EXERCISE BRIEF:
Return only those lines of the listing that hold the word "ErrConflict".

DATA LISTING:
=== Begin Enclosure ===

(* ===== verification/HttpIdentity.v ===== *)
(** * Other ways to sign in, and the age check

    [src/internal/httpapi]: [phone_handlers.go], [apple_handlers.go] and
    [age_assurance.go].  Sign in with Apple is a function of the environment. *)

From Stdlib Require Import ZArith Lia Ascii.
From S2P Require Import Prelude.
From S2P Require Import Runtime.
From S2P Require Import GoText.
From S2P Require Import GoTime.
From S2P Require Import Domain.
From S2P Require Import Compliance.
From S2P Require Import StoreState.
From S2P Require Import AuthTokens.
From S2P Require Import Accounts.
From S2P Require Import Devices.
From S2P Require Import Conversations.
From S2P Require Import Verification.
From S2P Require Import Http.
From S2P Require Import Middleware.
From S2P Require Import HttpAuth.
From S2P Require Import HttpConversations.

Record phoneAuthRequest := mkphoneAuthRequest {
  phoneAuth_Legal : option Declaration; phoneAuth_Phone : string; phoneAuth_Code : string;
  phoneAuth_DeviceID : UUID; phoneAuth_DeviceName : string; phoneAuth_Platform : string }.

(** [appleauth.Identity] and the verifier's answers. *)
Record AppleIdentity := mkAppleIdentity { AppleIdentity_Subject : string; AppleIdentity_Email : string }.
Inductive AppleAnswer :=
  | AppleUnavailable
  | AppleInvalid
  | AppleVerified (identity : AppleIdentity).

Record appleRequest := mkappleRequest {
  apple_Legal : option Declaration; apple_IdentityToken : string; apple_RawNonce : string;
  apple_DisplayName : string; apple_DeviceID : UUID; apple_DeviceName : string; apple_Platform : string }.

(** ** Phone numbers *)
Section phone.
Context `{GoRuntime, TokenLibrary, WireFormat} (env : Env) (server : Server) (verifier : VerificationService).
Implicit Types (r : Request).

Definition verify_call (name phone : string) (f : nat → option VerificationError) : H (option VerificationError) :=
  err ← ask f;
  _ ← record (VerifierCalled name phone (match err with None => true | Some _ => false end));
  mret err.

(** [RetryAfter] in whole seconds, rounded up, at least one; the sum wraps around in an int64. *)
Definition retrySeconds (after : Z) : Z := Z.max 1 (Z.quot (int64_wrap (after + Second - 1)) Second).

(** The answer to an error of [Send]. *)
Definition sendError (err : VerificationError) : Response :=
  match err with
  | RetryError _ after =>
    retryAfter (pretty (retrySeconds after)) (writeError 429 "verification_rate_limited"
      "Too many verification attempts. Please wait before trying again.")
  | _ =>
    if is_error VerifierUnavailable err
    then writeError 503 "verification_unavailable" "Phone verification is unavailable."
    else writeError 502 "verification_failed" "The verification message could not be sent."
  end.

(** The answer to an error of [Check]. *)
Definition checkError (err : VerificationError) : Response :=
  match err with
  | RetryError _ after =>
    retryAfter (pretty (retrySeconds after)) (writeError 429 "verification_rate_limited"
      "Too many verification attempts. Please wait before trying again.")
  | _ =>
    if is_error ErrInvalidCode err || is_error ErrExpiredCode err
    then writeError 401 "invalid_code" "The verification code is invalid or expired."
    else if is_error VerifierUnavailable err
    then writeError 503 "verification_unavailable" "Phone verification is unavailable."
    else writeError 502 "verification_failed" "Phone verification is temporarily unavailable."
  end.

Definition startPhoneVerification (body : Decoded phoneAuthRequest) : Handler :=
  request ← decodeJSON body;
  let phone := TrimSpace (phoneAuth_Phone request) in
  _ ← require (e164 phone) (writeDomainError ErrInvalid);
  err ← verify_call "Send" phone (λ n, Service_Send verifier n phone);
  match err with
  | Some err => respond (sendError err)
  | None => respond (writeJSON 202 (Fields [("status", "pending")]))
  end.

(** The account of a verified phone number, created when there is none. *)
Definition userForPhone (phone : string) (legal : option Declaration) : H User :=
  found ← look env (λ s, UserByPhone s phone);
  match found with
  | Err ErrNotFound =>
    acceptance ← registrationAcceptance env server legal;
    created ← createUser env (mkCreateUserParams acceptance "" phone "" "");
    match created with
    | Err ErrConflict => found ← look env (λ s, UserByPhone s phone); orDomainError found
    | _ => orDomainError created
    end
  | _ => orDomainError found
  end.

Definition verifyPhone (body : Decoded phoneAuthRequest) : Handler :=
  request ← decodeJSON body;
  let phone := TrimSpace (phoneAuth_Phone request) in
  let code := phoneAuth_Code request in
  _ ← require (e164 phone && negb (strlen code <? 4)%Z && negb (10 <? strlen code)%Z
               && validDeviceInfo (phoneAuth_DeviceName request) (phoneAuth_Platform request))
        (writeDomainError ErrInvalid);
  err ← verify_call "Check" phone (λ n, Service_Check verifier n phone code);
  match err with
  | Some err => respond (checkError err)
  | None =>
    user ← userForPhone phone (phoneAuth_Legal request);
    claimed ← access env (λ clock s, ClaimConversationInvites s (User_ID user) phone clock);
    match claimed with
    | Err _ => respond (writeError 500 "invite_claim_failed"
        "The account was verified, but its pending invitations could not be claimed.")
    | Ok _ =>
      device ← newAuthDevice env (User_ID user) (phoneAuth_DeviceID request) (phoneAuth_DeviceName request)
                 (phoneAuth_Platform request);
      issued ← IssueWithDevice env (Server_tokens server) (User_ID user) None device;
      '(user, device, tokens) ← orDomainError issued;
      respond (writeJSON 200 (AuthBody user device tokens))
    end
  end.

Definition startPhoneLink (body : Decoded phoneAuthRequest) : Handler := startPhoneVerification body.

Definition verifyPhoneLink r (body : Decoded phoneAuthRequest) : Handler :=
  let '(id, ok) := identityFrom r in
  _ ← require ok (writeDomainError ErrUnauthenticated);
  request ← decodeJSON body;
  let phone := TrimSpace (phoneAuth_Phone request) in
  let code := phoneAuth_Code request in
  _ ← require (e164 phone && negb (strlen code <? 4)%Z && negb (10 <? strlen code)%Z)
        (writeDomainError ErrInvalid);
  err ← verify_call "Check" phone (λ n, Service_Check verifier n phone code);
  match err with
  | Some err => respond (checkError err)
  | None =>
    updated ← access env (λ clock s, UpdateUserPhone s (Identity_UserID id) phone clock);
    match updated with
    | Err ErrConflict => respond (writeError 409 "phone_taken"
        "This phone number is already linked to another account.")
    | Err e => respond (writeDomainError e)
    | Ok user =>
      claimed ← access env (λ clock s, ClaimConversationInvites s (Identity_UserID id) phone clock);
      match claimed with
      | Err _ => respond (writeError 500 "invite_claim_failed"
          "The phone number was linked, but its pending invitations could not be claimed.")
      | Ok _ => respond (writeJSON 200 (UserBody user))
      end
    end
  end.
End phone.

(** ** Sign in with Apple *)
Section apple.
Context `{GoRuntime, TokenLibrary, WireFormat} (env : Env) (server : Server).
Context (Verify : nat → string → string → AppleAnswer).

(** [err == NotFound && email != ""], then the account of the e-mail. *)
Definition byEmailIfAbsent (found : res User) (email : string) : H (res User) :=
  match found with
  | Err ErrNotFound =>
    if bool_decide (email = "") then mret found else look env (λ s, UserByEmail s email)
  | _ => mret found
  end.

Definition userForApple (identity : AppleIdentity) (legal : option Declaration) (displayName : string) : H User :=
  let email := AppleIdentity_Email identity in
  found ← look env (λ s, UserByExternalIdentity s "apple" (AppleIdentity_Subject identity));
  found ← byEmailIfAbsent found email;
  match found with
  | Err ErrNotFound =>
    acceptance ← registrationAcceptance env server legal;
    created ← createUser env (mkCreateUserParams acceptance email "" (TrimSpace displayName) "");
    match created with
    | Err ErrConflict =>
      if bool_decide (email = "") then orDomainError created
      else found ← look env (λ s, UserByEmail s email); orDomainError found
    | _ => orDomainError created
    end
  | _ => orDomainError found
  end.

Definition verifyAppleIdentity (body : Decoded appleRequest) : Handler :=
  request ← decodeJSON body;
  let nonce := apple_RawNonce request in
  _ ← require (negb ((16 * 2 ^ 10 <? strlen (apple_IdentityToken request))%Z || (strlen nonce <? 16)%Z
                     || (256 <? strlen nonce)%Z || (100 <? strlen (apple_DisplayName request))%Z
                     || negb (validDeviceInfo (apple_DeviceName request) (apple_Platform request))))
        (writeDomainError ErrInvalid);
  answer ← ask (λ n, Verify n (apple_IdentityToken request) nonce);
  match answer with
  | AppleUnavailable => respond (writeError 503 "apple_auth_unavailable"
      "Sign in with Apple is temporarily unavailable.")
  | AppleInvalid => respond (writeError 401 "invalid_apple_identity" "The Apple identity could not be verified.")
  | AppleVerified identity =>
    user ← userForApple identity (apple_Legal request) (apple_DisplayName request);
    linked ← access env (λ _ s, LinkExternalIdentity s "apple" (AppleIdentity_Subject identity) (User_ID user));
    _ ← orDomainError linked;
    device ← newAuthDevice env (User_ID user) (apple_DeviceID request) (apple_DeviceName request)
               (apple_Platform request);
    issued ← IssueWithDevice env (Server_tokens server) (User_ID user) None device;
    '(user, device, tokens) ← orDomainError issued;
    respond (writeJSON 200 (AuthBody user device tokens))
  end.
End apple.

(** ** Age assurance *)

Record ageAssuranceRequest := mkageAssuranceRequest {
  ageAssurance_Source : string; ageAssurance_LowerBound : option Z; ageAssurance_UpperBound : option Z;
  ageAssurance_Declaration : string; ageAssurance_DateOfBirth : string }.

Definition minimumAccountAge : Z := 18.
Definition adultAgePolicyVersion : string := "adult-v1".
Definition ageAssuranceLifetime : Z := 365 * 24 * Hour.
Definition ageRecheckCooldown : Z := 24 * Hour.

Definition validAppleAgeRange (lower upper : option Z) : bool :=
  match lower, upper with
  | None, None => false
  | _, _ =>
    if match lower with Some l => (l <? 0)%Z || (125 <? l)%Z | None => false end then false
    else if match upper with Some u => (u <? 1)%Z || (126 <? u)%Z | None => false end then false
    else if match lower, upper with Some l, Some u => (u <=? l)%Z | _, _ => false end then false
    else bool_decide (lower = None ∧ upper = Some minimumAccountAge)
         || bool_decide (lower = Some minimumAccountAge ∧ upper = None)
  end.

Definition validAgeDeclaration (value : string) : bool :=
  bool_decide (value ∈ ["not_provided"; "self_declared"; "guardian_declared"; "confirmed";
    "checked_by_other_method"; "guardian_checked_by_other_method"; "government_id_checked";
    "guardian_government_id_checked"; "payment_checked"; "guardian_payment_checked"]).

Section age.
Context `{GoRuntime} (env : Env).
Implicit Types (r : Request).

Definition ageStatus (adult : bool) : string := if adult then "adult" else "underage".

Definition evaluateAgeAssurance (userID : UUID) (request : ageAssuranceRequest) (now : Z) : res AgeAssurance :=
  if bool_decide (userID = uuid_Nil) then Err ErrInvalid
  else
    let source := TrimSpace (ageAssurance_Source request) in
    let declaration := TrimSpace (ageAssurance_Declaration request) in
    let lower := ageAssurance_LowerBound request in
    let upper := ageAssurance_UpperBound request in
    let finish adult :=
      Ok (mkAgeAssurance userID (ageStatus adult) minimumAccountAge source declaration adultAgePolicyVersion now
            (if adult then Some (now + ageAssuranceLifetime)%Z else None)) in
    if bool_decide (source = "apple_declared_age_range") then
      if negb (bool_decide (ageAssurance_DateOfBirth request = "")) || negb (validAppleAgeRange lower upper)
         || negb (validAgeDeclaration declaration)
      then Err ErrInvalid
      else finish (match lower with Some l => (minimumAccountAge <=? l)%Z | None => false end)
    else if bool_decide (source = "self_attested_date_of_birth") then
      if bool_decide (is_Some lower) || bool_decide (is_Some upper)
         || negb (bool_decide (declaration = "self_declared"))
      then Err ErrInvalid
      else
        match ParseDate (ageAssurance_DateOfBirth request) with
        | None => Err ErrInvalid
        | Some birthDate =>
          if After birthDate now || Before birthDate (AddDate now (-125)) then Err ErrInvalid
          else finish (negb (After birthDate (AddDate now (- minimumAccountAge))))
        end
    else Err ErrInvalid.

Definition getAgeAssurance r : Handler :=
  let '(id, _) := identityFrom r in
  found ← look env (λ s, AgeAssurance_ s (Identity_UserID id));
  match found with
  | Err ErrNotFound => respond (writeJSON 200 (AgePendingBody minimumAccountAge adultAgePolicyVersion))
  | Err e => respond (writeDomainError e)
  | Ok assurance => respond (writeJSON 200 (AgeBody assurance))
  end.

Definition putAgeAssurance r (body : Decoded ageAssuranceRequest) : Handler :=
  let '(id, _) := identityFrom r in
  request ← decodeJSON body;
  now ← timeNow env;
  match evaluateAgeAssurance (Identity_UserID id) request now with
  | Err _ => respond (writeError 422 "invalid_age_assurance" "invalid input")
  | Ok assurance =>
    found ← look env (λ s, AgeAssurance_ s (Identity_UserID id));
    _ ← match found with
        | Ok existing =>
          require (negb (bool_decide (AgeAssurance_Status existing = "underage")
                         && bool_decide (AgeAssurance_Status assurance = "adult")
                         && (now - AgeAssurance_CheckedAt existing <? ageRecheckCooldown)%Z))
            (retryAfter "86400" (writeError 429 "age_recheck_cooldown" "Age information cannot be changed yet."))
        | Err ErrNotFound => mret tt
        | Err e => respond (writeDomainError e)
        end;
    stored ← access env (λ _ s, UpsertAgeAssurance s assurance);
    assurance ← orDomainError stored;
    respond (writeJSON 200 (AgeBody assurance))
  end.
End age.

=== End Enclosure ===

YOUR RESPONSE:
    | Err ErrConflict => found ← look env (λ s, UserByPhone s phone); orDomainError found
    | Err ErrConflict => respond (writeError 409 "phone_taken"
    | Err ErrConflict =>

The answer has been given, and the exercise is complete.